In the end, it came to my mind that at the very least, in Sweden they won’t shoot me and the music should be good by definition. Stockholm didn’t seem to be the capital of dance when I was visiting the last time about 12 years ago. However, now, in absence of other options, this was my best chance to catch some beat. So, I made up my mind: I’m going to dance in Sweden. Dot.
People On The Way.
And so I went, without thinking too much about it and making too many plans. I don’t like overthinking travel as travelling planned in every detail is not where the magic happens. In daily life, setting goals and planning is the only way to go. After all, as Jim Roth once said, “If you don’t have a plan, then chances are that you end up in someone else’s plan.” But on travel, the rules are different.
I only booked a place in a hostel close to the city centre, nothing else. I wasn’t searching for comfort, I was searching for people. As I mentioned in one of the previous posts, I like to think that the moment you start compromising and going for comfort in life, you start ageing.

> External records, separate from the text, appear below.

(** C6, counterexample: beyond the last tick the conservative estimate is
    the miss ratio of the last anchor, 8/10 here, not that of the first. *)
Lemma out_of_range_claim_fails : ~ out_of_range_claim two_anchor_curve 30.
Proof.
  intros H.
  assert (Hw : well_formed two_anchor_curve).
  { repeat split; simpl; try done.
    - repeat constructor.
    - repeat constructor; unfold Qle; simpl; lia.
    - repeat constructor; unfold Qge_rel, Qle; simpl; lia. }
  destruct (H Hw 20 (9 # 10)%Q eq_refl eq_refl) as [[v [Hv Hq]] _]; [lia|].
  vm_compute in Hv. injection Hv as <-. vm_compute in Hq. discriminate.
Qed.

(** C6, amended: on a well-formed curve a size greater than the last tick
    yields the miss ratio of the last anchor when the conservative
    estimation is enabled and the error "cache_size out of range" when it
    is disabled; the last tick itself yields the miss ratio of the last
    anchor in both modes. *)
Theorem out_of_range_returns_last (c : t) (cache_size last_tick : Z)
    (mr_last : Q) :
  well_formed c ->
  back (ticks c) = Ok last_tick ->
  back (miss_ratios c) = Ok mr_last ->
  (last_tick < cache_size ->
   get_miss_ratio_const true c cache_size = Ok mr_last
   /\ get_miss_ratio_const false c cache_size
      = Err (RuntimeError "cache_size out of range"))
  /\ (cache_size = last_tick ->
      forall conservative,
        get_miss_ratio_const conservative c cache_size = Ok mr_last).
Proof.
  intros (Hne & Hlen & Hs & _ & _) Hb Hm. split.
  - intros Hlt. unfold get_miss_ratio_const. rewrite Hb. simpl.
    apply Z.ltb_lt in Hlt. rewrite Hlt. done.
  - intros -> conservative. unfold get_miss_ratio_const. rewrite Hb. simpl.
    rewrite Z.ltb_irrefl.
    destruct (front (ticks c)) as [t0|e] eqn:Ef.
    2:{ destruct (ticks c); done. }
    simpl. apply front_lookup in Ef.
    apply back_lookup in Hb. apply back_lookup in Hm.
    rewrite <- Hlen in Hm.
    pose proof (sorted_lt_front_le (ticks c) _ t0 last_tick Hs Ef Hb) as Hle.
    apply Z.ltb_ge in Hle. rewrite Hle.
    rewrite (lower_bound_anchor (ticks c) _ last_tick Hs Hb).
    apply at_index_lookup in Hb. rewrite Hb. simpl.
    rewrite Z.eqb_refl. apply at_index_lookup. exact Hm.
Qed.

Lemma out_of_range_returns_last_witness :
  (get_miss_ratio_const true two_anchor_curve 30 = Ok (8 # 10)%Q
   /\ get_miss_ratio_const false two_anchor_curve 30
      = Err (RuntimeError "cache_size out of range"))
  /\ get_miss_ratio_const false two_anchor_curve 20 = Ok (8 # 10)%Q.
Proof.
  assert (Hw : well_formed two_anchor_curve).
  { repeat split; simpl; try done.
    - repeat constructor.
    - repeat constructor; unfold Qle; simpl; lia.
    - repeat constructor; unfold Qge_rel, Qle; simpl; lia. }
  split.
  - apply (proj1 (out_of_range_returns_last two_anchor_curve 30 20 (8 # 10)%Q
                    Hw eq_refl eq_refl)). lia.
  - apply (proj2 (out_of_range_returns_last two_anchor_curve 20 20 (8 # 10)%Q
                    Hw eq_refl eq_refl)). reflexivity.
Defined.

End OutOfRange.

Section Interpolation.

Import MissRatioCurve.

Lemma u64_small (x : Z) : is_u64 x -> u64 x = x.
Proof. intros H. unfold u64. apply Z.mod_small. exact H. Qed.

(** The two weights of an interpolation add up to one. *)
Lemma weights (l r : Z) :
  0 <= l -> 0 <= r -> 0 < l + r ->
  let d := inject_Z (l + r) in
  (0 <= inject_Z r / d /\ 0 <= inject_Z l / d
   /\ inject_Z r / d + inject_Z l / d == 1)%Q.
Proof.
  intros Hl Hr Hd d.
  assert (Hd' : (0 < d)%Q).
  { unfold d. rewrite <- (Zlt_Qlt 0). exact Hd. }
  assert (Hl' : (0 <= inject_Z l)%Q) by (rewrite <- (Zle_Qle 0); exact Hl).
  assert (Hr' : (0 <= inject_Z r)%Q) by (rewrite <- (Zle_Qle 0); exact Hr).
  repeat split.
  - apply Qle_shift_div_l; [exact Hd' | lra].
  - apply Qle_shift_div_l; [exact Hd' | lra].
  - unfold d. rewrite inject_Z_plus. field.
    rewrite <- inject_Z_plus. fold d. lra.
Qed.

Lemma interpolate_eq (l_val r_val : Q) (l r : Z) :
  is_u64 (l + r) ->
  interpolate l_val r_val l r
  = (l_val * (inject_Z r / inject_Z (l + r))
     + r_val * (inject_Z l / inject_Z (l + r)))%Q.
Proof.
  intros H. unfold interpolate. simpl. rewrite (u64_small _ H). reflexivity.
Qed.

(** An interpolated value lies between the two values. *)
Lemma interpolate_between (l_val r_val : Q) (l r : Z) :
  0 <= l -> 0 <= r -> 0 < l + r -> is_u64 (l + r) ->
  (Qmin l_val r_val <= interpolate l_val r_val l r
   /\ interpolate l_val r_val l r <= Qmax l_val r_val)%Q.
Proof.
  intros Hl Hr Hd Hu. rewrite (interpolate_eq _ _ _ _ Hu).
  destruct (weights l r Hl Hr Hd) as (Hp & Hq & Hs). simpl in Hp, Hq, Hs.
  set (p := (inject_Z r / inject_Z (l + r))%Q) in *.
  set (q := (inject_Z l / inject_Z (l + r))%Q) in *.
  pose proof (Q.le_min_l l_val r_val). pose proof (Q.le_min_r l_val r_val).
  pose proof (Q.le_max_l l_val r_val). pose proof (Q.le_max_r l_val r_val).
  set (lo := Qmin l_val r_val) in *. set (hi := Qmax l_val r_val) in *.
  split; nra.
Qed.

Lemma interpolate_bounds (l_val r_val : Q) (l r : Z) :
  0 <= l -> 0 <= r -> 0 < l + r -> is_u64 (l + r) ->
  (r_val <= l_val)%Q ->
  (r_val <= interpolate l_val r_val l r
   /\ interpolate l_val r_val l r <= l_val)%Q.
Proof.
  intros Hl Hr Hd Hu Hle.
  destruct (interpolate_between l_val r_val l r Hl Hr Hd Hu) as [H1 H2].
  rewrite (Q.min_r _ _ Hle) in H1. rewrite (Q.max_l _ _ Hle) in H2. done.
Qed.

(** Along one segment the interpolated value does not increase. *)
Lemma interpolate_segment (l_val r_val : Q) (lo hi x y : Z) :
  lo <= x -> x <= y -> y <= hi -> lo < hi -> is_u64 (hi - lo) ->
  (r_val <= l_val)%Q ->
  (interpolate l_val r_val (y - lo) (hi - y)
   <= interpolate l_val r_val (x - lo) (hi - x))%Q.
Proof.
  intros H1 H2 H3 H4 Hu Hle.
  assert (Ex : x - lo + (hi - x) = hi - lo) by lia.
  assert (Ey : y - lo + (hi - y) = hi - lo) by lia.
  rewrite !interpolate_eq by (rewrite ?Ex, ?Ey; exact Hu).
  rewrite Ex, Ey.
  set (d := inject_Z (hi - lo)).
  assert (Hd : (0 < d)%Q) by (unfold d; rewrite <- (Zlt_Qlt 0); lia).
  assert (E1 : (inject_Z (hi - y) / d == 1 - inject_Z (y - lo) / d)%Q).
  { assert (HA : (inject_Z (hi - y) == d - inject_Z (y - lo))%Q).
    { unfold d. rewrite <- Ey at 1. rewrite inject_Z_plus. ring. }
    rewrite HA. field. lra. }
  assert (E2 : (inject_Z (hi - x) / d == 1 - inject_Z (x - lo) / d)%Q).
  { assert (HA : (inject_Z (hi - x) == d - inject_Z (x - lo))%Q).
    { unfold d. rewrite <- Ex at 1. rewrite inject_Z_plus. ring. }
    rewrite HA. field. lra. }
  assert (Hm : (inject_Z (x - lo) / d <= inject_Z (y - lo) / d)%Q).
  { apply Qmult_le_compat_r.
    - rewrite <- Zle_Qle. lia.
    - apply Qlt_le_weak, Qinv_lt_0_compat, Hd. }
  rewrite E1, E2.
  set (u := (inject_Z (x - lo) / d)%Q) in *.
  set (w := (inject_Z (y - lo) / d)%Q) in *.
  nra.
Qed.

End Interpolation.

Section Monotone.

Import MissRatioCurve.

Lemma sorted_ge_lookup (v : list Q) (i j : nat) (a b : Q) :
  Sorted Qge_rel v -> (i <= j)%nat -> v !! i = Some a -> v !! j = Some b ->
  (b <= a)%Q.
Proof.
  intros Hs. apply Sorted_StronglySorted in Hs.
  2:{ intros x y z. unfold Qge_rel. intros; lra. }
  revert i j a b. induction Hs as [|e v Hs IH Hf]; intros i j a b Hij Ha Hb;
    [discriminate|].
  destruct i as [|i]; simpl in Ha.
  - injection Ha as <-. destruct j as [|j]; simpl in Hb.
    + injection Hb as <-. lra.
    + rewrite Forall_forall in Hf. apply Hf.
      apply list_elem_of_lookup. eauto.
  - destruct j as [|j]; [lia|]. simpl in Hb.
    apply (IH i j); [lia|done..].
Qed.

(** On strictly increasing ticks the order of two ticks is the order of
    their indices. *)
Lemma sorted_lt_index (v : list Z) (i j : nat) (a b : Z) :
  Sorted Z.lt v -> v !! i = Some a -> v !! j = Some b -> a < b -> (i < j)%nat.
Proof.
  intros Hs Ha Hb Hlt.
  destruct (lt_eq_lt_dec i j) as [[H | H] | H]; [exact H | |].
  - subst j. rewrite Ha in Hb. injection Hb as <-. lia.
  - pose proof (sorted_lt_lookup v j i b a Hs H Hb Ha). lia.
Qed.

Lemma query_cases (conservative : bool) (c : t) (x last_tick : Z) :
  well_formed c -> Forall is_u64 (ticks c) ->
  back (ticks c) = Ok last_tick -> 0 <= x <= last_tick ->
  exists v, get_miss_ratio_const conservative c x = Ok v /\ answered c x v.
Proof.
  intros (Hne & Hlen & Hs & _ & _) Hu Hb [Hx0 Hx].
  unfold get_miss_ratio_const. rewrite Hb. simpl.
  apply Z.ltb_ge in Hx as Hx'. rewrite Hx'. clear Hx'.
  apply back_lookup in Hb.
  assert (Hlast : is_u64 last_tick).
  { rewrite Forall_forall in Hu. apply Hu. apply list_elem_of_lookup. eauto. }
  destruct (front (ticks c)) as [t0|e] eqn:Ef.
  2:{ destruct (ticks c); done. }
  simpl. apply front_lookup in Ef.
  assert (Ht0 : is_u64 t0).
  { rewrite Forall_forall in Hu. apply Hu. apply list_elem_of_lookup. eauto. }
  destruct (lookup_lt_is_Some_2 (miss_ratios c) O) as [m0 Hm0].
  { rewrite <- Hlen. apply lookup_lt_Some in Ef. exact Ef. }
  destruct (x <? t0) eqn:E0.
  - apply Z.ltb_lt in E0. apply front_lookup in Hm0 as Hm0'. rewrite Hm0'.
    simpl. eexists. split; [reflexivity|]. left. exists t0, m0.
    repeat split; try done. rewrite u64_small; [done|].
    unfold is_u64 in *. lia.
  - apply Z.ltb_ge in E0.
    pose proof (lower_bound_first (ticks c) x _ last_tick Hb Hx) as Hidx.
    destruct (lookup_lt_is_Some_2 (ticks c) (lower_bound (ticks c) x))
      as [tick Htick].
    { apply lookup_lt_Some in Hb. lia. }
    pose proof (lower_bound_at _ _ _ Htick) as Hge.
    apply at_index_lookup in Htick as Htick'. rewrite Htick'. simpl.
    destruct (lookup_lt_is_Some_2 (miss_ratios c) (lower_bound (ticks c) x))
      as [mr Hmr].
    { rewrite <- Hlen. apply lookup_lt_Some in Htick. exact Htick. }
    destruct (x =? tick) eqn:E1.
    + apply Z.eqb_eq in E1. subst tick.
      apply at_index_lookup in Hmr as Hmr'. rewrite Hmr'.
      eexists. split; [reflexivity|]. right. left. eauto.
    + apply Z.eqb_neq in E1.
      destruct (lower_bound (ticks c) x) as [|i] eqn:Ei.
      { rewrite Ef in Htick. injection Htick as <-. lia. }
      replace (S i - 1)%nat with i by lia.
      destruct (lookup_lt_is_Some_2 (ticks c) i) as [tl Htl].
      { apply lookup_lt_Some in Htick. lia. }
      destruct (lookup_lt_is_Some_2 (miss_ratios c) i) as [ml Hml].
      { apply lookup_lt_Some in Hmr. lia. }
      assert (Hlt : tl < x).
      { apply (lower_bound_before (ticks c) x i tl); [lia | exact Htl]. }
      assert (Htl0 : is_u64 tl).
      { rewrite Forall_forall in Hu. apply Hu.
        apply list_elem_of_lookup. eauto. }
      assert (Htk : is_u64 tick).
      { rewrite Forall_forall in Hu. apply Hu.
        apply list_elem_of_lookup. eauto. }
      apply at_index_lookup in Hml as Hml'. rewrite Hml'. simpl.
      apply at_index_lookup in Hmr as Hmr'. rewrite Hmr'. simpl.
      apply at_index_lookup in Htl as Htl'. rewrite Htl'. simpl.
      eexists. split; [reflexivity|]. right. right.
      exists i, tl, tick, ml, mr. repeat split; try done; try lia.
      rewrite !u64_small; [done|unfold is_u64 in *; lia..].
Qed.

And quite as expected, I met interesting people in this hostel. All kinds of people with all kinds of stories. Like a guy who is actually Polish, who was playing second-league football, and then making samples for first-league DJs before alcoholism and a few misfortunate events derailed his career so he is almost homeless now. This is always sad to watch. Why do some people start so well and end up so badly just a few years later? And vice versa? There are also billionaires like Grant Cardone who were derailed and had nothing but a number of addictions at the age of 25, and yet, they recuperated and made spectacular careers later on. No idea how to jump from the bottom like this.
The housekeeper’s story was sad too. Shimelis was a young immigrant from Ethiopia, and he is actually doing a PhD in hydro-engineering in Stockholm. Since he is not European, he isn’t getting enough allowance to survive. Therefore, he needs to work as a housekeeper in the hostel for two days a week to meet ends. I cannot even imagine that lifestyle.

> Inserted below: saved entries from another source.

Definition image_callback (msg : ImageMsg X) : M ImageClassifierNode unit :=
  modify (fun n => set_image_count (image_count n + 1) n) ;;
  try_except
    (cv_image <- lift (imgmsg_to_cv2 X msg) ;;
     shape <- gets input_shape ;;
     resized <- lift (resize X cv_image shape) ;;
     img <- lift (to_batch X resized) ;;
     predictions <- lift (predict X img) ;;
     class_index <- lift (argmax X predictions) ;;
     names <- gets labels ;;
     class_name <- lift (py_index names class_index) ;;
     confidence <- lift (item X predictions class_index) ;;
     count <- gets image_count ;;
     interval <- gets debug_interval ;;
     remainder <- lift (py_mod count interval) ;;
     (if remainder =? 0
      then emit (LogInfo (TxtImage count class_name confidence))
      else ret tt) ;;
     emit (PublishClass class_name))
    [ (isinstance_CvBridgeError, fun e => emit (LogErr (TxtCvBridgeError e)));
      (isinstance_Exception, fun e => emit (LogErr (TxtProcessingError e))) ].

(** ** The two nodes under ROS

    ROS delivers messages to the callbacks and the control thread goes round
    its loop; an event is one such delivery or one turn of the loop.  The
    control thread reads the shared cell under the lock and works on its
    local copy afterwards, so a turn is taken as one step at its read.  The
    turns of a run are turns in which [publish] and [sleep] return;
    [motion_loop_io] has the others. *)
Inductive event : Type :=
| ImageIn (msg : ImageMsg X)          (* /usb_cam/image_raw *)
| CaptureToggleIn (data : bool)       (* /capture_toggle *)
| OdomIn (msg : Odometry)             (* /odom *)
| PredictedClassIn (data : string)    (* /predicted_class *)
| LoopTurn (shutdown : bool).         (* the control thread, with is_shutdown()'s answer *)

Record System : Type := mkSystem {
  classifier_node : ImageClassifierNode;
  behavior_node : SignalBehaviorNode;
  control_thread_alive : bool
}.

(** The state after both constructors have run in [__main__]. *)
Definition System_init (loaded_labels : list string) (shape : Z * Z) (now : float) : System :=
  mkSystem (ImageClassifierNode_init loaded_labels shape now) SignalBehaviorNode_init true.

Definition escaped {A} (o : outcome A) : list action :=
  match o with Normal _ => [] | Raised e => [Uncaught e] end.

Definition step (sys : System) (ev : event) : System * list action :=
  match ev with
  | ImageIn msg =>
      let r := image_callback msg (classifier_node sys) in
      (mkSystem (final r) (behavior_node sys) (control_thread_alive sys),
       actions r ++ escaped (value r))
  | CaptureToggleIn data =>
      let r := toggle_callback data (classifier_node sys) in
      (mkSystem (final r) (behavior_node sys) (control_thread_alive sys),
       actions r ++ escaped (value r))
  | OdomIn msg =>
      let r := odom_callback msg (behavior_node sys) in
      (mkSystem (classifier_node sys) (final r) (control_thread_alive sys),
       actions r ++ escaped (value r))
  | PredictedClassIn data =>
      let r := class_callback data (behavior_node sys) in
      (mkSystem (classifier_node sys) (final r) (control_thread_alive sys),
       actions r ++ escaped (value r))
  | LoopTurn shutdown =>
      if control_thread_alive sys then
        let r := motion_loop_turn shutdown (behavior_node sys) in
        (mkSystem (classifier_node sys) (final r)
           (match value r with Normal Continue => true | _ => false end),
         actions r ++ escaped (value r))
      else (sys, [])
  end.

PhD in itself was hard enough to graduate from. How can one graduate? while spending every weekend suffering from noise, drunk people, thieves, arguments, aggression, dirt, interrupted sleep, and an overwhelming solitude! Crazy. I promised to help him somehow although, honestly speaking, I had no idea how to get him out of this other than telling him to find another, more sane job for the time being.
Obviously, while walking around the city, I met more interesting people. For instance, I met a retired gentleman sipping a beer in a sports bar, who told me his story back from the times when used to work as a business developer. He told me that one simple truth that he learned from forty years of doing business was that, business is only about two things in fact: finding new customers OR figuring out what your customers might want next. That’s all. He is right when you think about it…
Sad Life In Sweden.
But anyhow, I came to this place to have some fun. And so I thought to myself: let’s get proper dinner at a proper place. Not homemade like every day, but a proper dinner in a proper restaurant this time. And so I went to some Italian pizzeria in the old town, but I wasn’t too impressed I have to say. All the waiters were black, and their manager was Caucasian.
And then I realized how much of a segregated society it was. The vast majority of the waiters, bartenders, shopping assistants, and physical workers I’ve seen on the way, were immigrants from Africa.
On the contrary, in the Netherlands jobs such as a “waiter” or a “shopping assistant” are student jobs. And that’s how it should be—you start from low experience and low income in life, and then sweat all the way to top positions on your career track of choice. When you pass by the Netherlands pay attention to this: the vast majority of people who serve you, are Dutch not ex-pats. They just learn and get their first experiences as employees this way.
I felt very unwell after this dinner, to say the least. It was just too disgusting for me to eat in such conditions—when people of another ethnicity jump around me and serve me. Argh! And we are in Europe in the XXIst century, come on!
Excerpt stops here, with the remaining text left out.